Background The Six Sigma theory is an important tool for laboratory quality management. It has been widely used in clinical chemistry, haematology and other disciplines. The aim of our study was to evaluate the analytical performance of plasma proteins by application of Sigma metric and to compare the differences among three different allowable total errors in evaluating the analytical performance of plasma proteins. Methods Three different allowable total error values were used as quality goals. Data from an external quality assessment were used as bias, and the cumulative coefficient of variation in internal quality control data was used to represent the amount of imprecision during the same period.

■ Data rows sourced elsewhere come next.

(* ===== verification/UspRuntimeProps.v ===== *)
(** * Properties of the frame dispatcher

    Only the controller's requests reach the agent, under every interleaving of
    handlers; an executed request is answered by frames from which the controller
    reads a response to it; and two ways in which a frame is not answered. *)

From S2P Require Import Prelude GoStr Wire Codec Fragments ReadReplay Transport Request Stream DeviceModel DeviceModelProps UspEvents UspStore UspStoreProps UspAgent UspAgentProps UspAddProps ControlReplay ControlReplayProps ControlResult ControlResultProps UspRuntime.

(** What replies and counters leave alone. *)
Definition undisturbed {B} (r r' : uspRuntime B) : Prop :=
  quiet (rAgent r) (rAgent r') ∧ nextEventID (rAgent r') = nextEventID (rAgent r) ∧ rCache r' = rCache r ∧ rPending r' = rPending r ∧ rNextID r' = rNextID r.
#[export] Instance undisturbed_preorder {B} : PreOrder (@undisturbed B).
Proof.
  split; [intros r; by split_and!|]. intros a b c (Hq & ? & ? & ? & ?) (Hq' & ? & ? & ? & ?).
  split; [by etransitivity|]. split_and!; congruence.
Qed.
Lemma count_undisturbed {B} (r : uspRuntime B) s n : undisturbed r (count r s n).
Proof. by split_and!. Qed.
Lemma platform_undisturbed {B} (r : uspRuntime B) b : undisturbed r (with_agent r (with_platform (rAgent r) b)).
Proof. by split_and!. Qed.

Lemma control_message_fits n : Z.of_nat n ≤ MaxUSPControlMessageSize → frame_fits n.
Proof. unfold frame_fits, maxAlloc, MaxUSPControlMessageSize. rewrite Z.shiftl_mul_pow2 by done. lia. Qed.

(** ** Responses whose message the receiver refuses *)

Definition fails {A} (m : rd A) (e : bytes) (err : werr) : Prop := ∀ r, frame_fits (length (e ++ r)) → m (e ++ r) = Err err.
Lemma fails_later {A C} (m : rd A) (k : A → rd C) x e1 e2 err : reads m x e1 → fails (k x) e2 err → fails (m ≫= k) (e1 ++ e2) err.
Proof. intros Hm Hk r Hf. unfold mbind, rd_bind. rewrite <- app_assoc in *. rewrite Hm by done. apply Hk. by eapply frame_fits_app. Qed.
Lemma fails_here {A C} (m : rd A) (k : A → rd C) e1 e2 err : fails m e1 err → fails (m ≫= k) (e1 ++ e2) err.
Proof. intros Hm r Hf. unfold mbind, rd_bind. rewrite <- app_assoc in *. by rewrite Hm. Qed.

Section Refused.
Context `{Schema}.
Lemma response_message_fails r msg frame err : pMessage r = Some msg → (0 < length frame)%nat → DecodeMessage frame = Err err →
  fails (read_response {| hVersion := uspTransportVersion; hKind := uspTransportKindResponse; hMethod := pMethod r; hFlags := response_flags r; hID := pID r |})
    (writeString (pError r)
     ++ when (flag_set (response_flags r) 2) (writeStringList (pPaths r))
     ++ when (flag_set (response_flags r) 3) (writeString (pObjectPath r))
     ++ opt_bytes (fun frame => when (0 <? length frame)%nat (writeBytes frame)) (Some frame)
     ++ opt_bytes writeTransferResult (pTransfer r)
     ++ when (flag_set (response_flags r) 4) (writeMetadata (pMetadata r))
     ++ when (flag_set (response_flags r) 7) (writePathSelectors (pPathCodes r) (pPathInstances r)
                                 ++ writePathSelector (pObjectCode r) (pObjectInstances r))
     ++ opt_bytes writeSupportedDataModel (pSupportedDataModel r)
     ++ opt_bytes writeProtocolInfo (pProtocol r)) err.
Proof.
  intros Hm Hl Hd. unfold read_response. cbn [hFlags hMethod hID]. unfold response_flags. eval_flags. rewrite Hm.
  eapply fails_later; [apply reads_string|].
  eapply fails_later; [apply reads_when; [intros _; apply reads_string_list|by destruct (pPaths r)]|].
  eapply fails_later.
  { apply (reads_when _ rString [] (if blank (pObjectPath r) then [] else pObjectPath r)); destruct (blank (pObjectPath r)); try done.
    intros _. apply reads_string. }
  apply fails_here. cbn [opt_bytes rd_when]. rewrite (proj2 (Nat.ltb_lt 0 _)) by done. cbn [when].
  rewrite <- (app_nil_r (writeBytes frame)). eapply fails_later; [apply reads_bytes|].
  intros rest _. unfold mbind, rd_bind, rd_lift, mbind, res_bind. by rewrite Hd.
Qed.

Lemma response_refused r payload msg err : 0 ≤ pID r < 2 ^ 64 → 0 ≤ pMethod r < 256 → pMessage r = Some msg →
  message_ok (ResetAllFieldIDs msg) → ValidateMessageFast (ResetAllFieldIDs msg) = Err err →
  EncodeUSPAgentResponse r = Ok payload → frame_fits (length payload) → DecodeUSPAgentResponse payload = Err err.
Proof.
  intros Hid Hmt Hmsg Hok Hv He Hf. unfold EncodeUSPAgentResponse in He. apply bind_ok in He as ([] & _ & He).
  change (with_resp_message (compactResponseSelectors r) _) with (sent_response r) in He. apply bind_ok in He as (nested & Hn & [= <-]).
  assert (pMessage (sent_response r) = Some (ResetAllFieldIDs msg)) as Hs by (cbn; by rewrite Hmsg).
  unfold nested_frame in Hn. rewrite Hs in Hn. apply bind_ok in Hn as (frame & Hfr & [= <-]).
  destruct (nested_decodes _ frame Hok Hfr) as [Hl Hd].
  pose proof (response_message_fails (sent_response r) _ frame err Hs Hl) as Hfail.
  unfold DecodeUSPAgentResponse, write_response in *. rewrite readHeader_write.
  2:{ split_and!; try done. apply flag_byte_range. simpl. lia. }
  cbn [mbind res_bind hKind]. rewrite Z.eqb_refl. cbn [negb].
  match goal with |- context [read_response _ ?b] => rewrite <- (app_nil_r b) end.
  rewrite Hfail; [done| |rewrite app_nil_r; by eapply frame_fits_app].
  unfold DecodeMessage. rewrite Hd. cbn [mbind res_bind]. by rewrite Hv.
Qed.
End Refused.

Sigma metric of analytes was calculated using the above data. The quality goal index was calculated to provide corrected measures for continuous improvements in analytical quality. Results The Sigma metric was highest using the external quality assessment standards of China: it was sigma ≥6 or higher in 57.1% of plasma proteins. But Sigma metric was lower by using RiliBÄK or biological variation standards. IgG, C3 and C-reactive protein all required quality improvements in imprecision. A single-rule 13s for internal quality control was recommended for IgA, IgM, C4 and rheumatoid factor, whereas multiple rules (13s/22s/R4s) were recommended for IgG, C3 and C-reactive protein, according to the external quality assessment standards of China. Conclusions Different quality goals can lead to different Sigma metric for the same analyte. As the lowest acceptable standard in clinical practice, the external quality assessment standard of China can guide laboratories to formulate reasonable quality improvement programmes.